The UK government has said it may restrict large-scale gatherings to prevent the spread of coronavirus.
So what are your rights if you have a ticket to something that gets called off?
Are cancellations likely?
Right now, the government has not cancelled the likes of sports, music and other events.
However, it does have the power to do this if it believes a big crowd could pose a risk to public health.
Organisers of the Tokyo Olympics have said they could postpone this summer’s event until later in the year.
In England, the Football Association, Premier League and Football League have held talks with health officials about the possibility of having to play matches behind closed doors.
The Scottish Football Association said it would be guided by the medical authorities, but has already banned hand-shaking.
Organisers of other big events are watching.
For example, European football’s governing body, Uefa, has said that this summer’s Euro 2020 finals, being held in 12 countries, including the UK, will go ahead as planned unless “the situation gets worse”.
And the team behind June’s Glastonbury music festival has said it is monitoring the situation.
What do I need to know about the coronavirus?
- HOW IS THE UK PLANNING FOR AN OUTBREAK: How prepared are we?
- WHAT ARE THE SYMPTOMS? A simple guide
- HOW TO SELF-ISOLATE: What you need to know
- WHERE ARE WE WITH A VACCINE? Progress so far
- A VISUAL GUIDE TO THE OUTBREAK: Virus maps and charts
Am I entitled to a full refund?
If you bought your ticket for a cancelled event from an official seller, you should be entitled to a refund, often automatically.

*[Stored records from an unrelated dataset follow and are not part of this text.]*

(** * Dark Web Monitoring Dashboard: column normalisation and aggregation

    A shallow embedding of [Dark_web_monitoring_dashboard.py]: the column
    normaliser [clean_column_names], the upload loop
    [process_uploaded_files] and the callback [update_dashboard].

    Modelling conventions.
    - A Python [str] is a [string]; the folding operations [strip] and
      [lower] and the search that ignores case are those of Python on ASCII
      text.
    - A pandas [DataFrame] is its list of column labels together with its
      rows. The labels are text, as the header cells of a sheet are. A cell
      is an untyped Python object (missing, text or a timestamp); columns
      are object columns. A label may occur more than once: selecting it
      then yields a frame, not a series.
    - A Python exception is a value of [exn] carried by the [result] monad;
      [try ... except Exception] is a [match] on it. The [print] calls are
      left out.
    - [base64.b64decode], [pd.read_excel] and the date parser behind
      [pd.to_datetime] are library code: they are variables of the sections
      that use them. A plotly figure is the title and the series it is
      given. *)

From Stdlib Require Import ZArith Ascii String List Lia DecimalString Sorted.
From Stdlib Require Import DecimalFacts DecimalNat.
From stdpp Require Import base decidable option list countable strings gmap.

Local Open Scope Z_scope.

(** ** Python string operations *)

Module Text.

(** [str.isspace] on one ASCII character: tab, line feed, vertical tab,
    form feed, carriage return, the four separators 0x1c..0x1f, space. *)
Definition is_space (c : ascii) : bool :=
  let n := nat_of_ascii c in
  ((9 <=? n) && (n <=? 13) || (28 <=? n) && (n <=? 32))%nat.

Definition is_upper (c : ascii) : bool :=
  let n := nat_of_ascii c in ((65 <=? n) && (n <=? 90))%nat.

Definition lower_char (c : ascii) : ascii :=
  if is_upper c then ascii_of_nat (nat_of_ascii c + 32) else c.

(** [s.lower()] *)
Fixpoint lower (s : string) : string :=
  match s with
  | EmptyString => EmptyString
  | String c s' => String (lower_char c) (lower s')
  end.

Fixpoint lstrip (s : string) : string :=
  match s with
  | EmptyString => EmptyString
  | String c s' => if is_space c then lstrip s' else s
  end.

Definition is_empty (s : string) : bool :=
  match s with EmptyString => true | _ => false end.

Fixpoint rstrip (s : string) : string :=
  match s with
  | EmptyString => EmptyString
  | String c s' =>
      let r := rstrip s' in
      if is_space c && is_empty r then EmptyString else String c r
  end.

(** [s.strip()] *)
Definition strip (s : string) : string := rstrip (lstrip s).

(** [s.split(sep)] for a one-character separator: never returns the empty
    list, and keeps empty pieces. *)
Fixpoint split (sep : ascii) (s : string) : list string :=
  match s with
  | EmptyString => [EmptyString]
  | String c s' =>
      if Ascii.eqb c sep then EmptyString :: split sep s'
      else match split sep s' with
           | piece :: pieces => String c piece :: pieces
           | [] => [String c EmptyString]
           end
  end.

Fixpoint startswith (p s : string) : bool :=
  match p, s with
  | EmptyString, _ => true
  | String a p', String b s' => Ascii.eqb a b && startswith p' s'
  | String _ _, EmptyString => false
  end.

(** [p in s]: [p] occurs in [s] at some offset. *)
Fixpoint contains (p s : string) : bool :=
  startswith p s ||
  match s with
  | EmptyString => false
  | String _ s' => contains p s'
  end.

(** [re.search(p, s, re.IGNORECASE)] for a pattern [p] without regular
    expression metacharacters: a substring search that ignores case. *)
Definition search_ignorecase (p s : string) : bool :=
  contains (lower p) (lower s).

(** [str(n)] for a natural number. *)
Definition of_nat (n : nat) : string :=
  NilZero.string_of_uint (Nat.to_uint n).

End Text.

(** ** Exceptions *)

Inductive exn : Type :=
| ValueError          (* tuple unpacking, [pd.to_datetime] of a frame *)
| BinasciiError       (* [base64.b64decode] *)
| KeyError            (* a label that is not a column *)
| InvalidIndexError   (* [pd.concat] realigning repeated labels *)
| DateParseError      (* [pd.to_datetime] on text that is not a date *)
| AttributeError      (* [.unique] or [.str] on a frame *)
| PreventUpdate.      (* [dash.exceptions.PreventUpdate] *)

Inductive result (A : Type) : Type :=
| Ok (a : A)
| Raise (e : exn).

Arguments Ok {A} a.
Arguments Raise {A} e.

Definition bind {A B : Type} (r : result A) (k : A -> result B) : result B :=
  match r with
  | Ok a => k a
  | Raise e => Raise e
  end.

Notation "'let*' x ':=' r 'in' k" := (bind r (fun x => k))
  (at level 10, x name, r at level 100, k at level 200).

Fixpoint mapM {A B : Type} (f : A -> result B) (l : list A) : result (list B) :=
  match l with
  | [] => Ok []
  | x :: l' => let* y := f x in let* ys := mapM f l' in Ok (y :: ys)
  end.

(** ** Cells, timestamps and frames *)

(** A cell of an object column: missing ([NaN], [None], [NaT]), text, or a
    timestamp in nanoseconds since the epoch. *)
Inductive cell : Type :=
| CNull
| CStr (s : string)
| CTime (ns : Z).

Global Instance cell_eq_dec : EqDecision cell.
Proof. solve_decision. Defined.

Definition cell_to_sum (c : cell) : unit + (string + Z) :=
  match c with
  | CNull => inl tt
  | CStr s => inr (inl s)
  | CTime t => inr (inr t)
  end.

Definition cell_of_sum (x : unit + (string + Z)) : cell :=
  match x with
  | inl _ => CNull
  | inr (inl s) => CStr s
  | inr (inr t) => CTime t
  end.

Global Program Instance cell_countable : Countable cell :=
  inj_countable' cell_to_sum cell_of_sum _.
Next Obligation. by intros []. Qed.

(** A value of a [datetime64] column or a [pd.Timestamp] scalar. *)
Inductive datetime : Type :=
| NaT
| Timestamp (ns : Z).

Definition cell_of_datetime (d : datetime) : cell :=
  match d with
  | NaT => CNull
  | Timestamp t => CTime t
  end.

Record DataFrame : Type := {
  columns : list string;
  rows : list (list cell)
}.

Global Instance DataFrame_eq_dec : EqDecision DataFrame.
Proof. solve_decision. Defined.

(** [df[label]] is a [Series] when the label names one column and a frame
    when it names several. *)
Inductive selection : Type :=
| Series (values : list cell)
| Frame (df : DataFrame).

(** Positions of [label] among [cols], counted from [i]. *)
Fixpoint positions_from (i : nat) (label : string) (cols : list string) : list nat :=
  match cols with
  | [] => []
  | c :: cs =>
      if decide (c = label) then i :: positions_from (S i) label cs
      else positions_from (S i) label cs
  end.

Definition positions (label : string) (cols : list string) : list nat :=
  positions_from 0 label cols.

Definition cell_at (i : nat) (row : list cell) : cell := default CNull (row !! i).

(** [df.take(indexer, axis=1)] *)
Definition take_columns (df : DataFrame) (indexer : list nat) : DataFrame :=
  {| columns := map (fun i => default EmptyString (columns df !! i)) indexer;
     rows := map (fun row => map (fun i => cell_at i row) indexer) (rows df) |}.
(** * docstocode-types: entity contract, validation engine and status tables

    A shallow embedding of [types.ts], [schemas.ts] and [validators.ts].
    The JavaScript values the validators inspect are modelled as a tree of
    plain data; what the runtime supplies (regular expressions and the
    rendering of numbers) is a parameter of the development. *)

From Stdlib Require Import String Ascii List Bool PeanoNat ZArith QArith Qround.
From Stdlib Require Import Lia Permutation.
From Stdlib Require Import DecimalString.
Import ListNotations.
Close Scope Q_scope.
Open Scope string_scope.

(** ** Numbers

    A JavaScript number is NaN, an infinity or a finite double.  Every finite
    double is a rational, and [<], [>] and [===] on finite doubles are the
    order and equality of the rationals, so the finite case carries a [Q].
    The two zeros are not told apart: none of the operators used by the
    program distinguishes them. *)
Module Number.

Inductive number : Type :=
| NaN
| Infinity (negative : bool)
| Finite (q : Q).

(** [a < b] *)
Definition lt (a b : number) : bool :=
  match a, b with
  | NaN, _ | _, NaN => false
  | Infinity true, Infinity true => false
  | Infinity true, _ => true
  | _, Infinity true => false
  | Infinity false, _ => false
  | Finite _, Infinity false => true
  | Finite x, Finite y => match Qcompare x y with Lt => true | _ => false end
  end.

(** [a > b] *)
Definition gt (a b : number) : bool := lt b a.

(** [a === b] on numbers *)
Definition strict_eq (a b : number) : bool :=
  match a, b with
  | Finite x, Finite y => Qeq_bool x y
  | Infinity s, Infinity t => Bool.eqb s t
  | _, _ => false
  end.

(** SameValueZero, the equality of [Array.prototype.includes] and [Set] *)
Definition same_value_zero (a b : number) : bool :=
  match a, b with
  | NaN, NaN => true
  | _, _ => strict_eq a b
  end.

(** [a <= b]; used by statements only, the program has no such test *)
Definition le (a b : number) : bool :=
  match a, b with
  | NaN, _ | _, NaN => false
  | _, _ => negb (lt b a)
  end.

(** the number is a mathematical integer ([Number.isInteger]) *)
Definition is_integer (a : number) : bool :=
  match a with
  | Finite q => Qeq_bool q (inject_Z (Qfloor q))
  | _ => false
  end.

Definition of_Z (z : Z) : number := Finite (inject_Z z).

End Number.
Export Number.

(** ** Completions

    A call either returns or throws.  What is thrown is a [ValidationError]
    (message and error list), some other instance of [Error] (its [name] and
    [message]), or a value that is no [Error] at all. *)
Inductive exn : Type :=
| ValidationError (message : string) (errors : list string)
| Error (name message : string)
| Thrown (what : string).

Inductive completion (A : Type) : Type :=
| Normal (a : A)
| Throw (e : exn).
Arguments Normal {A} a.
Arguments Throw {A} e.

Definition bind {A B : Type} (c : completion A) (k : A -> completion B)
  : completion B :=
  match c with
  | Normal a => k a
  | Throw e => Throw e
  end.

Notation "x <- c ;; k" := (bind c (fun x => k))
  (at level 61, c at next level, right associativity).

(** ** types.ts: branded numbers *)

Definition createStoryPoints (value : number) : completion number :=
  if lt value (of_Z 1) || gt value (of_Z 21)
  then Throw (Error "Error" "Story points must be between 1 and 21")
  else Normal value.

Definition createHours (value : number) : completion number :=
  if lt value (of_Z 0)
  then Throw (Error "Error" "Hours must be non-negative")
  else Normal value.

(** ** Values

    The plain-data fragment of JavaScript values: what [JSON.parse] yields,
    and [undefined].  A string is a sequence of code units, one [ascii] each.
    An object is the list of its own enumerable properties in the order
    [Object.entries] reports them; every object and array of the tree is a
    heap object of its own (no two positions share a reference). *)
Unset Elimination Schemes.
Inductive value : Type :=
| VUndefined
| VNull
| VBoolean (b : bool)
| VNumber (n : number)
| VString (s : string)
| VArray (elements : list value)
| VObject (entries : list (string * value)).
Set Elimination Schemes.

Definition typeof (v : value) : string :=
  match v with
  | VUndefined => "undefined"
  | VNull => "object"
  | VBoolean _ => "boolean"
  | VNumber _ => "number"
  | VString _ => "string"
  | VArray _ | VObject _ => "object"
  end.

Definition is_null (v : value) : bool :=
  match v with VNull => true | _ => false end.

Definition is_undefined (v : value) : bool :=
  match v with VUndefined => true | _ => false end.

(** [Array.isArray] *)
Definition Array_isArray (v : value) : bool :=
  match v with VArray _ => true | _ => false end.

(** [typeof v === 'object' && v !== null] *)
Definition is_record (v : value) : bool :=
  (typeof v =? "object") && negb (is_null v).

(** [a === b]: primitives by value, objects and arrays by reference; a value
    of the data tree is never the same heap object as another position of the
    tree or as a literal of a schema. *)
Definition strict_equal (a b : value) : bool :=
  match a, b with
  | VUndefined, VUndefined => true
  | VNull, VNull => true
  | VBoolean x, VBoolean y => Bool.eqb x y
  | VNumber x, VNumber y => Number.strict_eq x y
  | VString x, VString y => x =? y
  | _, _ => false
  end.

(** SameValueZero on values *)
Definition same_value_zero (a b : value) : bool :=
  match a, b with
  | VNumber x, VNumber y => Number.same_value_zero x y
  | _, _ => strict_equal a b
  end.

(** [l.includes(v)] *)
Definition includes (l : list value) (v : value) : bool :=
  existsb (same_value_zero v) l.

(** [new Set(l).size] *)
Fixpoint Set_size_from (seen l : list value) : nat :=
  match l with
  | [] => 0
  | x :: r =>
      if includes seen x then Set_size_from seen r
      else S (Set_size_from (x :: seen) r)
  end.

Definition Set_size (l : list value) : nat := Set_size_from [] l.

(** decimal rendering of an array index or a length *)
Definition string_of_nat (n : nat) : string :=
  NilZero.string_of_uint (Nat.to_uint n).

(** own property lookup, [undefined] when absent *)
Fixpoint lookup {A : Type} (key : string) (l : list (string * A)) : option A :=
  match l with
  | [] => None
  | (k, a) :: r => if k =? key then Some a else lookup key r
  end.

Definition has_key {A : Type} (key : string) (l : list (string * A)) : bool :=
  existsb (fun e => fst e =? key) l.

(** the properties every plain object inherits from [Object.prototype] *)
Definition Object_prototype_keys : list string :=
  [ "constructor"; "__defineGetter__"; "__defineSetter__"; "hasOwnProperty";
    "__lookupGetter__"; "__lookupSetter__"; "isPrototypeOf";
    "propertyIsEnumerable"; "toString"; "valueOf"; "__proto__";
    "toLocaleString" ].

(** the properties an array inherits from [Array.prototype] *)
Definition Array_prototype_keys : list string :=
  [ "length"; "constructor"; "at"; "concat"; "copyWithin"; "fill"; "find";
    "findIndex"; "findLast"; "findLastIndex"; "lastIndexOf"; "pop"; "push";
    "reverse"; "shift"; "unshift"; "slice"; "sort"; "splice"; "includes";
    "indexOf"; "join"; "keys"; "entries"; "values"; "forEach"; "filter";
    "flat"; "flatMap"; "map"; "every"; "some"; "reduce"; "reduceRight";
    "toLocaleString"; "toString"; "toReversed"; "toSorted"; "toSpliced";
    "with" ].

Definition mem (s : string) (l : list string) : bool :=
  existsb (String.eqb s) l.

(** [field in obj] for a record: own or inherited.  On anything else the
    operator raises; the engine evaluates it under [is_record] only. *)
Definition has_property (field : string) (obj : value) : bool :=
  match obj with
  | VObject es => has_key field es || mem field Object_prototype_keys
  | VArray l =>
      mem field (map string_of_nat (seq 0 (length l)))
      || mem field Array_prototype_keys || mem field Object_prototype_keys
  | _ => false
  end.

(** [obj[key]] for a key no prototype defines *)
Definition get (obj : value) (key : string) : value :=
  match obj with
  | VObject es => match lookup key es with Some v => v | None => VUndefined end
  | _ => VUndefined
  end.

However, additional costs, such as postage and booking fees, are unlikely to be reimbursed.
For anyone who purchased a ticket through a ticket-reselling website, refunds will depend on the site’s terms and conditions.
If an event is moved and you cannot make the rearranged date, you should be entitled to your money back.
And if you are taking part in something – like the London Marathon, for example – the same refund rules still apply to entry fees if it is cancelled.
What if I’m having problems getting my refund?
If you have heard nothing about a refund after a couple of weeks, follow it up, says consumer rights journalist Helen Dewdney.
She advises: “Where possible, do everything in writing so you have a record.”
If you’re not getting anywhere you can approach your credit card company, says Ms Dewdney.
Using a credit card to buy something costing between £100 and £30,000 means you are legally entitled to a refund if you do not get what you were promised.
Even if the ticket is worth less than £100, or a debit card was used instead, there is still the chance of getting a refund under the chargeback scheme. This is used to reverse the transaction.
What if the event goes ahead but my hotel shuts?
If you are unable to attend an event because facilities such as hotels or travel are unavailable, the situation is not so clear-cut.
“You’ve got to hope for a goodwill gesture,” says Ms Dewdney. “From the organisers’ point of view, they’ll say the event is still going ahead.”
If you’ve booked a package (with hotel, flight and event entry all included), you may be able to claim under your travel insurance – depending on the small print.
Can I get a refund if an event is not as advertised?
It depends, according to Adam French, from consumer group Which?.
“If you’ve bought a ticket for a Taylor Swift gig to headline, but she didn’t perform, you should get your money back”, he says.
“But if it’s a festival with multiple acts, that means you have a ticket for the festival and not the individual performer. In that instance, you can’t expect a refund.”
What if I don’t want to go?
If you decide against going to a music event or sports match because you’re worried about coronavirus, there’s little chance of getting your money back.
The only possible exception is if you have some form of insurance with your ticket.